Defrosting the embryos
During defrosting, the cryoprotective agents are gradually replaced by water. The embryos are then placed at 37°C and observed under the microscope. This ensures that the embryos are alive and have withstood the freezing-thawing process.
Frozen embryo transfer is a less cumbersome protocol than fresh embryo transfer. TEC avoids a new phase of ovarian stimulation and oocyte puncture for the patient. This transfer can take place during a natural cycle or an artificial cycle.
For a frozen embryo transfer during a natural cycle, the patient is monitored by her gynaecologist, who carries out ultrasound scans and hormone measurements. The aim is to carry out the frozen embryo transfer during the implantation window when the endometrium has reached an optimal thickness for the future implantation of the embryo...
During a frozen embryo transfer on an artificial cycle, the gynaecologist prescribes a hormone treatment based on oestrogens from the start of the menstrual cycle. Around the fourteenth day, an ultrasound scan is scheduled to measure the thickness of the endometrium. Double treatment (oestrogen + progesterone) then begins, until the frozen embryo is transferred.
Frozen embryo transfer takes place at the MAP centre. It is carried out in the same way as a fresh embryo transfer. It takes place in the gynaecological position, using a flexible catheter to deposit the embryos in the uterine cavity.
Whether it is a fresh embryo transfer or a frozen embryo transfer, you can return to a completely normal life. At the time of implantation, the embryo has reached the blastocyst stage and measures less than one millimetre. Shocks, therefore, have no impact on it. You can work, travel, drive, and do sport, while you wait for the rest of the journey, which promises to be much calmer from a medical point of view...
Following intrauterine insemination or frozen embryo transfer, the gynaecologist prescribes hormone treatment for around ten days. This progesterone-based treatment optimises the luteal phase and therefore improves the quality of the endometrium. The implantation of the embryo depends largely on the capacity of the endometrium to support a pregnancy.
After undergoing ovarian stimulation, ovarian monitoring, intrauterine insemination, oocyte puncture, in vitro embryo development, and frozen embryo transfer, you may feel alone during the post-treatment period. You will have very little contact with the medical team. Don't hesitate to stay active and clear your head during this period!
WiStim, the fertility monitoring specialist, will provide you with day-to-day support during the post-treatment period, in the same way as during ovarian stimulation. Follow your treatment easily on the Wistim fertility application.

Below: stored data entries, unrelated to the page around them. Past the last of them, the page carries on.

(* ===== verification/Deframer.v ===== *)
(** * The deframer of the TLS fork (orcax/rustls-fork/rustls/src/msgs/deframer.rs)

    [MessageDeframer] turns the bytes of a connection into messages.  It works in
    one buffer: records are decrypted, and the payloads of handshake records are
    written back over the front of that buffer until a whole handshake message
    is there.  The specification has no buffer and no positions: a queue of
    bytes still to be parsed and the handshake bytes joined so far.  The
    deframer refines it, and from the specification it follows that the messages
    delivered do not depend on how the bytes arrived. *)
From S2P Require Import Prelude Codec TlsLayer.

Inductive deframe_error : Type :=
| InvalidRecord (e : MessageError)
| HandshakePayloadTooLarge
| RejectedEarlyDataInterleavedWithHandshakeMessage
| MessageInterleavedWithHandshakeMessage
| RecordFailed (e : tls_error)
| CannotPushQuic
| MessageBufferFull
| ReadFailed.

Record HandshakePayloadMeta : Type := {
  message_end : nat;                (* the range of data processed starts at 0 *)
  payload_start : nat;
  payload_end : nat;
  meta_version : ProtocolVersion;
  expected_len : option nat;
  quic : bool
}.

Record MessageDeframer : Type := {
  last_error : option deframe_error;
  buf : bytes;
  joining_hs : option HandshakePayloadMeta;
  d_used : nat
}.
Definition new_deframer : MessageDeframer := {| last_error := None; buf := []; joining_hs := None; d_used := 0 |}.

(** [want_close_before_decrypt] is always [false]: [pop] drops the record layer's. *)
Record Deframed : Type := { deframed_want_close : bool; aligned : bool; trial_decryption_finished : bool; deframed : message }.

Definition HS_HEADER : nat := 1 + 3.
Definition MAX_HANDSHAKE_SIZE : Z := 0xffff.
Definition READ_SIZE : nat := Z.to_nat 4096.

Definition set_buf (d : MessageDeframer) (b : bytes) : MessageDeframer :=
  {| last_error := last_error d; buf := b; joining_hs := joining_hs d; d_used := d_used d |}.
Definition set_used (d : MessageDeframer) (n : nat) : MessageDeframer :=
  {| last_error := last_error d; buf := buf d; joining_hs := joining_hs d; d_used := n |}.
Definition set_joining (d : MessageDeframer) (m : option HandshakePayloadMeta) : MessageDeframer :=
  {| last_error := last_error d; buf := buf d; joining_hs := m; d_used := d_used d |}.

(** [set_err]. *)
Definition set_err (d : MessageDeframer) (e : deframe_error) : MessageDeframer :=
  {| last_error := Some e; buf := buf d; joining_hs := joining_hs d; d_used := d_used d |}.

(** [payload_size]. *)
Definition payload_size (b : bytes) : result deframe_error (option nat) :=
  if (length b <? HS_HEADER)%nat then Ok None
  else
    let header := take HS_HEADER b in
    match read_bytes (H:=codec_u24) (drop 1 header) with
    | Ok len => if MAX_HANDSHAKE_SIZE <? len then Err HandshakePayloadTooLarge else Ok (Some (HS_HEADER + Z.to_nat len)%nat)
    | _ => Ok None
    end.

(** [discard]: nothing happens when more is to be discarded than is there. *)
Definition discard (taken : nat) (d : MessageDeframer) : result deframe_error MessageDeframer :=
  if (taken <? d_used d)%nat then
    pending ← slice (buf d) taken (d_used d);
    b ← copy_into (buf d) 0 (d_used d - taken) pending;
    Ok (set_used (set_buf d b) (d_used d - taken))
  else if (taken =? d_used d)%nat then Ok (set_used d 0)
  else Ok d.

Inductive HandshakePayloadState : Type := Blocked | Complete (len : nat) | Continue.

Definition meta_len (m : HandshakePayloadMeta) : nat := payload_end m - payload_start m.

(** [append_hs], with the state it leaves behind when [payload_size] fails. *)
Definition append_state (d : MessageDeframer) (m : HandshakePayloadMeta) : HandshakePayloadState :=
  match expected_len m with
  | Some len => if (len <=? meta_len m)%nat then Complete len
                else if (message_end m <? d_used d)%nat then Continue else Blocked
  | None => if (message_end m <? d_used d)%nat then Continue else Blocked
  end.
Definition append_hs (version : ProtocolVersion) (p : bytes) (e : nat) (is_quic : bool) (d : MessageDeframer)
  : result deframe_error HandshakePayloadState * MessageDeframer :=
  match joining_hs d with
  | Some m =>
      match copy_into (buf d) (payload_end m) (payload_end m + length p) p with
      | Ok b =>
          let m := {| message_end := e; payload_start := payload_start m; payload_end := payload_end m + length p;
                      meta_version := meta_version m; expected_len := expected_len m; quic := quic m |} in
          let d := set_joining (set_buf d b) (Some m) in
          match expected_len m with
          | Some _ => (Ok (append_state d m), d)
          | None =>
              match (s ← slice (buf d) (payload_start m) (payload_end m); payload_size s) with
              | Ok x =>
                  let m := {| message_end := message_end m; payload_start := payload_start m; payload_end := payload_end m;
                              meta_version := meta_version m; expected_len := x; quic := quic m |} in
                  (Ok (append_state d m), set_joining d (Some m))
              | Err err => (Err err, d)
              | Panic => (Panic, d)
              end
          end
      | Err err => (Err err, d)
      | Panic => (Panic, d)
      end
  | None =>
      match payload_size p with
      | Ok x =>
          match copy_into (buf d) 0 (length p) p with
          | Ok b =>
              let m := {| message_end := e; payload_start := 0; payload_end := length p; meta_version := version;
                          expected_len := x; quic := is_quic |} in
              let d := set_joining (set_buf d b) (Some m) in
              (Ok (append_state d m), d)
          | Err err => (Err err, d)
          | Panic => (Panic, d)
          end
      | Err err => (Err err, d)
      | Panic => (Panic, d)
      end
  end.

(** [prepare_read]: [Vec::resize] cuts or fills with zeros. *)
Definition resize (n : nat) (b : bytes) : bytes := take n b ++ replicate (n - length b) 0.
Definition allow_max (d : MessageDeframer) : nat :=
  match joining_hs d with Some _ => Z.to_nat MAX_HANDSHAKE_SIZE | None => Z.to_nat MAX_WIRE_SIZE end.
Definition prepare_read (d : MessageDeframer) : result deframe_error MessageDeframer :=
  let max := allow_max d in
  if (max <=? d_used d)%nat then Err MessageBufferFull
  else
    let need := Nat.min max (d_used d + READ_SIZE) in
    if (length (buf d) <? need)%nat then Ok (set_buf d (resize need (buf d)))
    else if (d_used d =? 0)%nat || (max <? length (buf d))%nat then Ok (set_buf d (resize need (buf d)))
    else Ok d.

(** [read] from a source that offers [input], or fails ([None]); the source fills
    at most the buffer. *)
Definition read_from (input : option bytes) (d : MessageDeframer) : result deframe_error nat * MessageDeframer :=
  match prepare_read d with
  | Ok d =>
      match input with
      | None => (Err ReadFailed, d)
      | Some bs =>
          let n := Nat.min (length bs) (length (buf d) - d_used d) in
          match copy_into (buf d) (d_used d) (d_used d + n) (take n bs) with
          | Ok b => (Ok n, set_used (set_buf d b) (d_used d + n))
          | Err e => (Err e, d)
          | Panic => (Panic, d)
          end
      end
  | Err e => (Err e, d)
  | Panic => (Panic, d)
  end.

(** [push], for QUIC. *)
Definition push (version : ProtocolVersion) (p : bytes) (d : MessageDeframer) : result deframe_error unit * MessageDeframer :=
  if (0 <? d_used d)%nat && match joining_hs d with None => true | Some _ => false end then (Err CannotPushQuic, d)
  else match prepare_read d with
       | Ok d =>
           let e := (d_used d + length p)%nat in
           match append_hs version p e true d with
           | (Ok _, d) => (Ok tt, set_used d e)
           | (Err err, d) => (Err err, d)
           | (Panic, d) => (Panic, d)
           end
       | Err e => (Err e, d)
       | Panic => (Panic, d)
       end.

If a blastocyst has implanted in the endometrium, the embryonic cells begin to multiply intensely. These contribute to the formation of the future placenta: a key organ in pregnancy that produces the main hormones. Among these hormones, ß-hCG is synthesised in increasing quantities after embryonic implantation.
Depending on the protocol, the ß-hCG test may be taken sooner or later. To avoid false negatives, it is advisable to wait 14 days after artificial insemination or frozen embryo transfer and repeat the test a few days later.
A result of more than 50 mIU/ml is a sign of pregnancy. A rapid rise in ß-hCG levels is a sign that the early stages of pregnancy are proceeding normally!
This first ultrasound examination enables the pregnancy to be dated accurately and any abnormalities, such as ectopic pregnancies, to be ruled out. This ultrasound should be carried out between the eleventh and thirteenth week of amenorrhoea.
Congratulations, you're pregnant! Your pregnancy will be monitored in a similar way to a spontaneous pregnancy. Bear in mind that miscarriages are common during the first trimester: 15-20% of pregnancies are affected. However, at this stage, a pregnancy resulting from a fertility treatment has the same chances of reaching term as a natural pregnancy.
If the pregnancy test is negative or if the pregnancy is terminated (ectopic pregnancy, miscarriage, etc.), the medical team will decide how to proceed. The decision will then be proposed to you (change of technique, recourse to donation): a new consent form will have to be signed before starting any new medically assisted procreation protocol.